Getting the timing rightBMJ 2016; 353 doi: https://doi.org/10.1136/bmj.i1952 (Published 07 April 2016) Cite this as: BMJ 2016;353:i1952
Elizabeth Loder, acting head of research
I recall very few patients during my training years who survived an in-hospital cardiac arrest. Even fewer were discharged without some kind of neurological impairment. Resuscitation attempts—termed “codes” —were nonetheless prolonged and conducted according to elaborate guidelines. These specified the sequence and timing of various interventions such as medications and defibrillation attempts. Every few years, usually amid much controversy, the guidelines were updated and we adjusted the ritual.
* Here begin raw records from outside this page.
(* ===== verification/WebInv.v ===== *)
(** The invariant of the upload state: sessions and chunks stay in the memory of
    their kind, uploads that share memory exclude each other, and an image that
    counts as validated is, byte for byte, the one that was validated. *)
From S2P Require Import Prelude Bytes Fip Flash Ubi Shell Bl2 ReadOnly Jobs FipUpdate UbiEngine Migration FitUpdate Mmio Led Fit WebHeaders WebImage WebAccept WebDevice WebState WebUpload WebStatus WebRoute WebServer WebKeep.

(** * Memory of a kind *)

Definition in_window (k : upload_kind) (x : Z) : Prop := kind_addr k <= x < kind_addr k + kind_max k.
Definition same_window (k k' : upload_kind) : Prop := kind_addr k = kind_addr k'.

Lemma windows_apart k k' x : in_window k x -> in_window k' x -> same_window k k'.
Proof.
  unfold in_window, same_window, kind_addr, kind_max, URSUS_STAGE_ADDR, URSUS_STAGE_MAX, URSUS_UBI_PRELOADER_ADDR,
    URSUS_UBI_PRELOADER_MAX, URSUS_FIP_STAGE_ADDR, URSUS_FIP_STAGE_MAX. destruct k, k'; simpl; lia.
Qed.

Section inv.
Context {P : Platform} {X : Ext} {B : Board} {T : FitLib} {N : Tcp} {E : WebEnv} {C : ConcatUbi}.
Variable memalign_addr : Z.

Definition wf_session (k : upload_kind) (u : session) : Prop :=
  u = sess_zero \/
  (s_addr u = kind_addr k /\ s_max_len u = kind_max k /\ 0 <= s_received u <= kind_max k /\ 0 < s_total u <= kind_max k).

(** The chunk a connection is receiving lies in the memory of its kind. *)
Definition chunk_ok (c : conn) : Prop :=
  let k := c_upload_kind c in
  k <> URSUS_UPLOAD_NONE /\ c_upload_addr c = kind_addr k /\ 0 <= c_upload_offset c /\
  0 <= c_upload_received c <= c_content_len c /\ c_upload_offset c + c_content_len c <= kind_max k.
Definition wf_conn (c : conn) : Prop :=
  (c_headers_done c = false -> c_is_upload c = false) /\
  (c_is_upload c = false -> c_upload_received c = 0) /\
  (c_is_upload c = true -> chunk_ok c).

(** * Verdicts *)

Definition fip_checked (kind : ursus_fip_kind) (ram : Z -> Z) (u : session) : Prop :=
  exists ok lim, ursus_fip_validate_kind ok (s_addr u) (mread ram (s_addr u) (s_total u)) lim kind = 0.
Definition preloader_checked (ram : Z -> Z) (u : session) : Prop :=
  sha256 (mread ram (s_addr u) (s_total u)) = preloader_sha256.
Definition img_at (i : image_state) : Prop := im_addr i = URSUS_STAGE_ADDR /\ 0 <= im_len i <= URSUS_STAGE_MAX.
Definition img_checked (ram : Z -> Z) (i : image_state) : Prop :=
  img_at i /\ (im_reason_class i = URSUS_RC_OK -> exists l, accepted (mread ram (im_addr i) (im_len i)) l i).
Definition exp_checked (ram : Z -> Z) (i : image_state) : Prop :=
  img_at i /\ exists l, expert_ok (mread ram (im_addr i) (im_len i)) l i.

Record stg_inv (ram : Z -> Z) (g : staging) : Prop := {
  si_sess : forall k u, ursus_upload_session k g = Some u -> wf_session k u;
  si_excl : ~ (s_active (g_fw g) = true /\ s_active (g_init g) = true) /\
            ~ (s_active (g_fip g) = true /\ s_active (g_van g) = true);
  si_fip : g_fip_ok g = true ->
    s_active (g_fip g) = false /\ s_active (g_van g) = false /\ fip_checked URSUS_FIP_KIND_URSUS ram (g_fip g);
  si_van : g_van_ok g = true ->
    s_active (g_fip g) = false /\ s_active (g_van g) = false /\ fip_checked URSUS_FIP_KIND_VANILLA ram (g_van g);
  si_pre : g_pre_ok g = true -> s_active (g_pre g) = false /\ preloader_checked ram (g_pre g);
  si_img : im_type (g_img g) <> URSUS_IMG_NONE ->
    s_active (g_fw g) = false /\ s_active (g_init g) = false /\ img_checked ram (g_img g);
  si_exp : im_bootable_fit (g_exp g) = true ->
    s_active (g_fw g) = false /\ s_active (g_init g) = false /\ exp_checked ram (g_exp g);
}.

(** What uploads never write: neither staging memory nor the BL2 candidate. *)
Definition outside (x : Z) : Prop :=
  (forall k, ~ in_window k x) /\ ~ (memalign_addr <= x < memalign_addr + URSUS_UBI_BL2_SIZE).
(** A property of the rest of the memory, to be kept along. *)
Variable F : (Z -> Z) -> Prop.
Definition frame_stable : Prop := forall ram ram', (forall x, outside x -> ram' x = ram x) -> F ram -> F ram'.

Record web_inv (s : web_t) : Prop := {
  wi_mem : F (h_ram (fst s));
  wi_stg : stg_inv (h_ram (fst s)) (w_stg (snd s));
  wi_conns : map_Forall (fun _ c => wf_conn c) (w_conns (snd s));
  wi_bl2 : bl2_buf (us_bl2 (w_ubi (snd s))) = None \/ bl2_buf (us_bl2 (w_ubi (snd s))) = Some memalign_addr;
}.

Lemma quiet_inv s s' : quiet s s' -> web_inv s -> web_inv s'.
Proof. intros [H1 H2 H3 H4] [I0 I1 I2 I3]. split; rewrite ?H1, ?H2, ?H3, ?H4; done. Qed.

(** ** The parts of the memory the verdicts depend on *)

Lemma mread_window ram ram' k a n :
  (forall x, in_window k x -> ram' x = ram x) -> kind_addr k <= a -> a + n <= kind_addr k + kind_max k ->
  mread ram' a n = mread ram a n.
Proof. intros H Ha Hn. apply mread_ext. intros x Hx. apply H. unfold in_window. lia. Qed.

Lemma mread_session ram ram' k u :
  wf_session k u -> (forall x, in_window k x -> ram' x = ram x) ->
  mread ram' (s_addr u) (s_total u) = mread ram (s_addr u) (s_total u).
Proof.
  intros [-> | (Ha & _ & _ & Ht)] H; [done|]. apply (mread_window _ _ k); [done|lia|lia].
Qed.
Lemma mread_img ram ram' i :
  img_at i -> (forall x, in_window URSUS_UPLOAD_FIRMWARE x -> ram' x = ram x) ->
  mread ram' (im_addr i) (im_len i) = mread ram (im_addr i) (im_len i).
Proof.
  intros [Ha Hl] H. apply (mread_window _ _ URSUS_UPLOAD_FIRMWARE); [done|rewrite Ha; done|].
  rewrite Ha. change (kind_addr URSUS_UPLOAD_FIRMWARE) with URSUS_STAGE_ADDR.
  change (kind_max URSUS_UPLOAD_FIRMWARE) with URSUS_STAGE_MAX. lia.
Qed.

(** A change of memory outside the windows of validated images. *)
Lemma stg_inv_ram ram ram' g :
  (forall x, in_window URSUS_UPLOAD_FIRMWARE x -> ram' x <> ram x ->
     im_type (g_img g) = URSUS_IMG_NONE /\ im_bootable_fit (g_exp g) = false) ->
  (forall x, in_window URSUS_UPLOAD_UBI_PRELOADER x -> ram' x <> ram x -> g_pre_ok g = false) ->
  (forall x, in_window URSUS_UPLOAD_URSUS_FIP x -> ram' x <> ram x -> g_fip_ok g = false /\ g_van_ok g = false) ->
  stg_inv ram g -> stg_inv ram' g.
Proof.
  intros Hf Hp Hu [I1 I2 I3 I4 I5 I6 I7].
  assert (Huf : g_fip_ok g = true \/ g_van_ok g = true -> forall x, in_window URSUS_UPLOAD_URSUS_FIP x -> ram' x = ram x).
  { intros Hok x Hx. destruct (Z.eq_dec (ram' x) (ram x)) as [|Hne]; [done|]. destruct (Hu x Hx Hne). by destruct Hok; congruence. }
  assert (Hff : im_type (g_img g) <> URSUS_IMG_NONE \/ im_bootable_fit (g_exp g) = true ->
    forall x, in_window URSUS_UPLOAD_FIRMWARE x -> ram' x = ram x).
  { intros Hok x Hx. destruct (Z.eq_dec (ram' x) (ram x)) as [|Hne]; [done|]. destruct (Hf x Hx Hne). by destruct Hok; congruence. }
  split; [done|done|..].
  - intros H. destruct (I3 H) as (H1 & H2 & ok & lim & H3). split_and!; [done|done|]. exists ok, lim.
    rewrite (mread_session ram ram' URSUS_UPLOAD_URSUS_FIP); [done|by apply I1|auto].
  - intros H. destruct (I4 H) as (H1 & H2 & ok & lim & H3). split_and!; [done|done|]. exists ok, lim.
    rewrite (mread_session ram ram' URSUS_UPLOAD_VANILLA_FIP); [done|by apply I1|].
    change (in_window URSUS_UPLOAD_VANILLA_FIP) with (in_window URSUS_UPLOAD_URSUS_FIP). auto.
  - intros H. destruct (I5 H) as (H1 & H2). split; [done|]. unfold preloader_checked.
    rewrite (mread_session ram ram' URSUS_UPLOAD_UBI_PRELOADER); [done|by apply I1|].
    intros x Hx. destruct (Z.eq_dec (ram' x) (ram x)) as [|Hne]; [done|]. specialize (Hp x Hx Hne). congruence.
  - intros H. destruct (I6 H) as (H1 & H2 & H3 & H4). split_and!; [done|done|]. split; [done|]. intros Hr.
    rewrite (mread_img ram ram'); [by apply H4|done|auto].
  - intros H. destruct (I7 H) as (H1 & H2 & H3 & l & H4). split_and!; [done|done|]. split; [done|]. exists l.
    rewrite (mread_img ram ram'); [done|done|auto].
Qed.

(** Receiving a chunk of an active upload. *)
Lemma stg_inv_write ram g k u a l :
  stg_inv ram g -> ursus_upload_session k g = Some u -> s_active u = true ->
  kind_addr k <= a -> a + blen l <= kind_addr k + kind_max k ->
  stg_inv (mwrite ram a l) g.
Proof.
  intros I Hu Hact Ha Hl.
  assert (Hin : forall x, mwrite ram a l x <> ram x -> in_window k x).
  { intros x Hx. destruct (decide (x < a \/ a + blen l <= x)) as [Ho|Ho].
    - by rewrite mwrite_outside in Hx.
    - unfold in_window. lia. }
  assert (Hact' : forall b : bool, (b = true -> s_active u = false) -> b = false).
  { intros [|] Hb; [|done]. rewrite Hb in Hact; done. }
  assert (Htype : (im_type (g_img g) <> URSUS_IMG_NONE -> s_active u = false) -> im_type (g_img g) = URSUS_IMG_NONE).
  { intros Hb. destruct (decide (im_type (g_img g) = URSUS_IMG_NONE)) as [|Hn]; [done|]. rewrite Hb in Hact; done. }
  apply (stg_inv_ram ram); [..|done]; intros x Hx Hne; pose proof (windows_apart _ _ _ (Hin x Hne) Hx) as Hw;
    destruct k; try done; injection Hu as <-.
  - split; [apply Htype; intros H; by destruct (si_img _ _ I H)|apply Hact'; intros H; by destruct (si_exp _ _ I H)].
  - split; [apply Htype; intros H; by destruct (si_img _ _ I H) as (? & ? & _)
           |apply Hact'; intros H; by destruct (si_exp _ _ I H) as (? & ? & _)].
  - apply Hact'. intros H. by destruct (si_pre _ _ I H).
  - split; apply Hact'; intros H; [by destruct (si_fip _ _ I H)|by destruct (si_van _ _ I H)].
  - split; apply Hact'; intros H; [by destruct (si_fip _ _ I H) as (? & ? & _)|by destruct (si_van _ _ I H) as (? & ? & _)].
Qed.
End inv.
Has anything improved? A 2012 analysis1 showed that overall risk adjusted survival rates following in-hospital cardiac arrest increased from 13.7% in 2000 to 22.3% in 2009. Rates of neurologic impairment declined. This is, depending on your point of view, bad or good news. The pace is slow, but movement is in the right direction.
Two papers in this issue of The BMJ delve deeper, examining the impact of specific changes in the timing of key resuscitation interventions for different types of cardiac arrest. The updated recommendations were issued in 2005, so enough time has now elapsed to evaluate their effect.
Both studies show that adherence to guideline recommendations is modest, even in US hospitals participating in the Get with The Guidelines-Resuscitation registry.
Andersen and colleagues (doi:10.1136/bmj.i1577) found that about half of patients with a shockable rhythm received adrenaline sooner than recommended following defibrillation, and this early administration was associated with decreased odds of survival.
Similarly, Bradley and colleagues (doi:10.1136/bmj.i1653) found that a proper time interval occurred between defibrillation attempts in only 57% of patients with persistent ventricular fibrillation or pulseless ventricular tachycardia. Adherence to the recommended time interval between defibrillation attempts, however, was not associated with better survival outcomes.
Editorialists Couper and Perkins (doi:10.1136/bmj.i1858) say that this “widespread non-adherence to clinical guidelines” should promote soul searching and reform to ensure that resuscitation practices are “informed by the latest clinical guidelines.” The figure that accompanies their commentary summarises the 2005 changes in the American Heart Association guidelines and is worth a look: a few well chosen symbols and numbers clearly convey the suggested order and schedule of resuscitation events.
Getting the timing right is a challenge with many other guideline recommended interventions. Melissa Whitworth (doi:10.1136/bmj.i1655) notes that both WHO and NICE endorse the use of antenatal corticosteroids to reduce neonatal morbidity and mortality in premature babies, but accurate identification of true preterm labour is difficult. Timing matters, because maximum benefit occurs 1 to 7 days after these are administered to the mother.